If I was reading Doc's signals correctly, he wanted me to withhold the news of Cece's disappearance. A lie of omission didn't sit well, but the thought of sending Tinkie deeper into anxiety was worse.
"Point taken," I said.
"If there's any flak, I'll bear the brunt of it."
Exhaustion mixed with relief made me lean against the wall. "Oscar is still there. That's the report I'll give Tinkie."
When Doc didn't respond, I felt the weight of his doubts. His faith in a medical cure had been shaken. While he practiced the art of healing, he relied on science to direct his skills. So far, science was thwarting him.
Tinkie waited outside the door. "He knew you! What did he say?"
"He's trying to help us."
"Thank goodness." She almost hummed with tension. "I was so afraid the high fever had damaged his brain."

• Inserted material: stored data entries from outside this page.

(** The part of [accept] before the lock: copy the payload to the staging
    directory under an exclusive name, hashing it.  [source] is [None] when
    the payload cannot be opened as a regular file; [Fresh] carries the id
    [new_broker_job_id] drew.  A failed exclusive open unlinks the name too. *)
Definition accept_stage (ev : env) (s : store) (source : option string) (i : BrokerIntent)
    (now : pyfloat) (key : accept_key) : res broker_error pending * store :=
  if s.(closed) then (Err StoreError, s) else
  match finite_time (NFloat now),
        (match key with Keyed k => broker_job_id_for_key k | Fresh id => Ok id end) with
  | Err e, _ | _, Err e => (Err e, s)
  | Ok now, Ok job_id =>
    match source with
    | None => (Err StoreError, s)
    | Some bytes =>
      let staged := staged_name job_id in
      if is_some (s.(staging) !! staged) || bool_decide (ev.(fault) = FaultWrite)
      then (Err OSError, set_staging s (delete staged s.(staging)))
      else (Ok {| p_keyed := match key with Keyed _ => true | Fresh _ => false end;
                  p_job_id := job_id; p_intent := i; p_now := now;
                  p_sha256 := sha256_hex bytes; p_size := str_len bytes |},
            set_staging s (<[staged := bytes]> s.(staging)))
    end
  end.

(** [_existing_record] *)
Definition existing_record (s : store) (job_id : string) : res broker_error (option BrokerRecord) :=
  match get s job_id with
  | Ok r => Ok (Some r)
  | Err RecordCorrupt => Err RecordCorrupt
  | Err e => if is_store_error e then Ok None else Err e
  end.

(** [_payload_sha256] *)
Definition stored_payload_sha256 (s : store) (name : string) : option string :=
  sha256_hex <$> s.(payloads) !! name.

(** [_link_payload]: never replaces an existing payload; adopts one only when
    its bytes hash the same. *)
Definition link_payload (ev : env) (s : store) (staged final : string)
    (adopt_sha256 : option string) : res broker_error unit * store :=
  let finish s' :=
    let s'' := set_staging s' (delete staged s'.(staging)) in
    if bool_decide (ev.(fault) = FaultPayloadSync) then (Err OSError, s'') else (Ok tt, s'') in
  match s.(staging) !! staged with
  | None => (Err OSError, s)
  | Some bytes =>
    if bool_decide (ev.(fault) = FaultPayloadLink) then (Err OSError, s)
    else if is_some (s.(payloads) !! final) then
      if is_some adopt_sha256 && bool_decide (stored_payload_sha256 s final = adopt_sha256)
      then finish s
      else (Err StoreError, s)
    else finish (set_payloads s (<[final := bytes]> s.(payloads)))
  end.

(** [==] on intents: a runtime bound [1] equals [1.0]. *)
Definition bounds_eqb (a b : option (pynum * pynum)) : bool :=
  match a, b with
  | Some (l1, h1), Some (l2, h2) =>
    bool_decide (num_float l1 = num_float l2) && bool_decide (num_float h1 = num_float h2)
  | None, None => true
  | _, _ => false
  end.

Definition intent_eqb (i j : BrokerIntent) : bool :=
  bool_decide (i.(i_command) = j.(i_command)) && (i.(i_cpus) =? j.(i_cpus))
  && (i.(i_mem_mb) =? j.(i_mem_mb))
  && bool_decide (i.(i_wall_time_seconds) = j.(i_wall_time_seconds))
  && (i.(i_priority) =? j.(i_priority)) && Bool.eqb i.(i_auto_resume) j.(i_auto_resume)
  && (i.(i_retry) =? j.(i_retry)) && bool_decide (i.(i_job_name) = j.(i_job_name))
  && bool_decide (i.(i_program) = j.(i_program))
  && bool_decide (i.(i_expected_sha) = j.(i_expected_sha))
  && bool_decide (i.(i_tags) = j.(i_tags))
  && Bool.eqb i.(i_clean_workdir_on_terminal) j.(i_clean_workdir_on_terminal)
  && bool_decide (i.(i_rerun_until_file_exists) = j.(i_rerun_until_file_exists))
  && (i.(i_rerun_max) =? j.(i_rerun_max)) && bool_decide (i.(i_pool) = j.(i_pool))
  && bounds_eqb i.(i_runtime_seconds) j.(i_runtime_seconds).

(** The record a new submission starts as. *)
Definition held_record (p : pending) : BrokerRecord :=
  {| broker_job_id := p.(p_job_id); revision := 1; rstate := HELD; created_at := p.(p_now);
     updated_at := p.(p_now); intent := p.(p_intent); payload_sha256 := p.(p_sha256);
     payload_size := p.(p_size); attempts := []; cancellation := None; held_blockers := [] |}.

(** [tarfile.is_tarfile] and the entry-point check of [submit.py], which
    inspect the archive's bytes. *)
Class PayloadCheck : Type := {
  is_tarfile : string → bool;
  staged_entrypoint_ok : list string → string → bool;
}.

(** Publishing once the payload is linked; a failure withdraws the payload. *)
Definition publish_new (ev : env) (s : store) (p : pending) : res broker_error BrokerRecord * store :=
  match publish ev s (held_record p) true with
  | (Ok r, s') => (Ok r, s')
  | (Err e, s') => (Err e, set_payloads s' (delete (payload_name p.(p_job_id)) s'.(payloads)))
  end.

(** The part of [accept] after staging.  The file that is inspected and linked
    is whatever the staging directory holds under this job's name by then. *)
Definition accept_commit `{PayloadCheck} (ev : env) (s : store) (p : pending)
    : res broker_error BrokerRecord * store :=
  let staged := staged_name p.(p_job_id) in
  let final := payload_name p.(p_job_id) in
  let unstage s' := set_staging s' (delete staged s'.(staging)) in
  match s.(staging) !! staged with
  | None => (Err OSError, s)
  | Some bytes =>
    if negb (is_tarfile bytes) then (Err StoreError, unstage s)
    else if negb (staged_entrypoint_ok p.(p_intent).(i_command) bytes)
    then (Err StoreError, unstage s)
    else if p.(p_keyed) then
      if ev.(lock_busy) then (Err StoreBusy, unstage s) else
      match existing_record s p.(p_job_id) with
      | Err e => (Err e, unstage s)
      | Ok (Some existing) =>
        (if intent_eqb existing.(intent) p.(p_intent)
            && String.eqb existing.(payload_sha256) p.(p_sha256)
         then Ok existing else Err IdempotencyConflict, unstage s)
      | Ok None =>
        match link_payload ev s staged final (Some p.(p_sha256)) with
        | (Err e, s') => (Err e, unstage s')
        | (Ok _, s') => publish_new ev s' p
        end
      end
    else
      match link_payload ev s staged final None with
      | (Err e, s') => (Err e, unstage s')
      | (Ok _, s') =>
        if ev.(lock_busy)
        then (Err StoreBusy, set_payloads s' (delete final s'.(payloads)))
        else publish_new ev s' p
      end
  end.

(** [accept] when nothing intervenes between its two parts. *)
Definition accept `{PayloadCheck} (ev : env) (s : store) (source : option string) (i : BrokerIntent)
    (now : pyfloat) (key : accept_key) : res broker_error BrokerRecord * store :=
  match accept_stage ev s source i now key with
  | (Err e, s') => (Err e, s')
  | (Ok p, s') => accept_commit ev s' p
  end.

(** ** Transitions

    Each [*_change] is the closure the method passes to [_update]. *)

(** [record.attempts[-1]] *)
Definition last_attempt (r : BrokerRecord) : res broker_error BrokerAttempt :=
  match current_attempt r with Some a => Ok a | None => Err PyIndexError end.

Definition held_blockers_change (bs : list (string * string)) (r : BrokerRecord) (_ : pyfloat)
    : res broker_error BrokerRecord :=
  raise? RecordConflict
    when (negb (bool_decide (r.(rstate) = HELD)) || is_some r.(cancellation)) in
  let candidate := with_blockers r bs in
  let? _ := parse_record (record_to_json candidate) in
  Ok candidate.

Definition record_held_blockers (ev : env) (s : store) (job_id : string) (rev : Z)
    (bs : list (string * string)) (now : pyfloat) : res broker_error BrokerRecord * store :=
  update ev s job_id rev now (held_blockers_change bs).

Definition rank_to_json (r : rank) : json :=
  let '(a, (b, (c, (d, (e, (f, h)))))) := r in
  JList [JInt a; JInt b; JInt c; JInt d; JInt e; JInt f; JStr h].

Definition str_dict (d : list (string * string)) : json := JObj (map (λ kv, (kv.1, JStr kv.2)) d).

Definition snapshot_json (sn : BrokerCapacitySnapshot) : list (string * json) :=
  [("host", JStr sn.(host)); ("observed_at", JFloat sn.(observed_at));
   ("free_cpus", jopt JInt sn.(free_cpus)); ("free_mem_mb", jopt JInt sn.(free_mem_mb));
   ("free_jobs", jopt JInt sn.(free_jobs)); ("pending_cpus", JInt sn.(pending_cpus));
   ("idle_seconds", jopt JInt sn.(idle_seconds));
   ("pools", JList (map JStr (sort_by String.leb sn.(pools))));
   ("max_wall_time_seconds", jopt JFloat sn.(max_wall_time_seconds))]
  ++ match sn.(authority) with Some a => [("authority", str_dict a)] | None => [] end
  ++ match sn.(runtime_pins) with Some a => [("runtime_pins", str_dict a)] | None => [] end.

Definition reserved_attempt (d : BrokerPlacementDecision) (sn : BrokerCapacitySnapshot)
    (root : string) (r : BrokerRecord) (now : pyfloat) : BrokerAttempt :=
  let n := Z.of_nat (length r.(attempts)) + 1 in
  {| number := n; phase := RESERVED; target_host := sn.(host); target_state_root := root;
     reservation_id := r.(broker_job_id) +:+ "." +:+ pretty n;
     charge := {| c_cpus := r.(intent).(i_cpus); c_mem_mb := r.(intent).(i_mem_mb);
                  c_job_slots := 1 |};
     decided_at := now; snapshot := snapshot_json sn; ranking := map rank_to_json d.(dec_ranking);
     blockers := map (λ kv, (kv.1, JStr kv.2)) (dict_of d.(dec_blockers));
     idempotency_key := r.(broker_job_id); request_fingerprint := None;
     transfer_started_at := None; target_job_id := None; accepted_at := None;
     returned_at := None; return_reason := None; charge_released_at := None; diagnostics := [] |}.

Definition reserve_change (d : BrokerPlacementDecision) (sn : BrokerCapacitySnapshot)
    (root : string) (r : BrokerRecord) (now : pyfloat) : res broker_error BrokerRecord :=
  raise? RecordConflict when (negb (bool_decide (r.(rstate) = HELD))) in
  raise? RecordConflict when (is_some r.(cancellation)) in
  raise? StoreError when (Nat.leb ATTEMPTS_MAX (length r.(attempts))) in
  Ok (with_blockers (with_attempts (with_state r RESERVED)
        (r.(attempts) ++ [reserved_attempt d sn root r now])) []).

Definition reserve_args (d : BrokerPlacementDecision) (sn : BrokerCapacitySnapshot) (root : string)
    : res broker_error unit :=
  raise? StoreError when (negb (bool_decide (d.(dec_host) = Some sn.(host)))) in
  raise? StoreError when (negb (startswith root "/")) in
  Ok tt.

Definition reserve (ev : env) (s : store) (job_id : string) (rev : Z) (d : BrokerPlacementDecision)
    (sn : BrokerCapacitySnapshot) (root : string) (now : pyfloat)
    : res broker_error BrokerRecord * store :=
  checked (reserve_args d sn root) s (λ _, update ev s job_id rev now (reserve_change d sn root)).

Definition release_change (why : string) (r : BrokerRecord) (now : pyfloat)
    : res broker_error BrokerRecord :=
  raise? RecordConflict when (negb (bool_decide (r.(rstate) = RESERVED))) in
  let? a := last_attempt r in
  Ok (with_state (replace_attempt r (returned_attempt a now why)) RETURNED).

Definition release_reservation (ev : env) (s : store) (job_id : string) (rev : Z)
    (why : string) (now : pyfloat) : res broker_error BrokerRecord * store :=
  checked (parse_reason why) s (λ why, update ev s job_id rev now (release_change why)).

Definition fence_change (proof : string) (r : BrokerRecord) (now : pyfloat)
    : res broker_error BrokerRecord :=
  raise? RecordConflict when (negb (bool_decide (r.(rstate) = TRANSFERRING))) in
  let? a := last_attempt r in
  Ok (with_state (replace_attempt r (returned_attempt a now (FENCED_RETURN_PREFIX +:+ proof)))
        RETURNED).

I circled her with one arm and held her against my side, and we stood that way for nearly a minute.
At last she spoke. "He drank some water. You held his hand. Thank you, Sarah Booth. What did he tell you?"
I hesitated. "Things at the Carlisle place seemed normal, except for the weevils. It's apparent he went out into the cotton."
"And there wasn't a trace of evidence in the field?"
This was a sticky point, since Gordon had investigated the plantation after Oscar became ill. Before Gordon's report had been filed, he'd fallen sick. Only Bonnie Louise and Peyton had actually been on the Carlisle property since then.
"I need to examine the area," I said.
"You can't. It's too dangerous."
Arguing was pointless, and I didn't intend to stress Tinkie more. In my heart, though, I knew there was no other way. Someone had to go. While Bonnie Louise and Peyton might have the equipment, they didn't have the personal motivation that I did.
"One way or the other, we'll find an answer." If I had to beat it out of Luther Carlisle or Jimmy Janks--once we found him.
The worst possibility crossed my mind. What if Janks had dumped Cece at the plantation? What if she was lying there now, sick or dying because of exposure to something we couldn't identify?
"I've got to get some rest," I said, edging down the hall.
"You aren't fooling me, Sarah Booth. I know that look. You're going to do something dangerous."
"No, I'm really exhausted. I was headed to bed when Coleman showed up and . . ."
"And what?"
"And asked me to help him." My answer was feeble and wouldn't satisfy Tinkie for longer than two minutes. "I really have to go."
"What did Coleman need your help on?"
I waved a hand. "A lead."
"You're hiding something."
If I didn't get away, she'd break me and I'd spill everything I knew. "Please, Tinkie. I'm beat."
I couldn't discern if it was pity or exhaustion that slipped across her features. "We'll talk tomorrow. If you do anything that endangers your life, Sarah Booth, we're finished. No more partners. No more friends. If something happens to you--"
She focused her attention on Oscar, her mouth set in a firm line.
I found myself stranded outside the hospital with no wheels. Coleman had dropped me off, and in my desperation to get away before I spilled my guts about Cece, I'd forgotten to borrow Tinkie's Caddy. Going back inside wasn't an option.
The night was cool and sweet, lightly scented with an early magnolia on the crisp air. Above me, the stars glittered sharply. In high school I'd learned what made them sparkle. I couldn't remember such a long-ago lesson, nor did I want to. I preferred to enjoy the magic of their beauty.
Finding a ride home was almost more than I could manage. I could call Millie, but then I'd have to tell her Cece was missing and she'd spend the night worried. She had a cafe to run that demanded her full attention.
Harold was a possibility. Always urbane and never fussy, he would dress and pick me up with nary a complaint.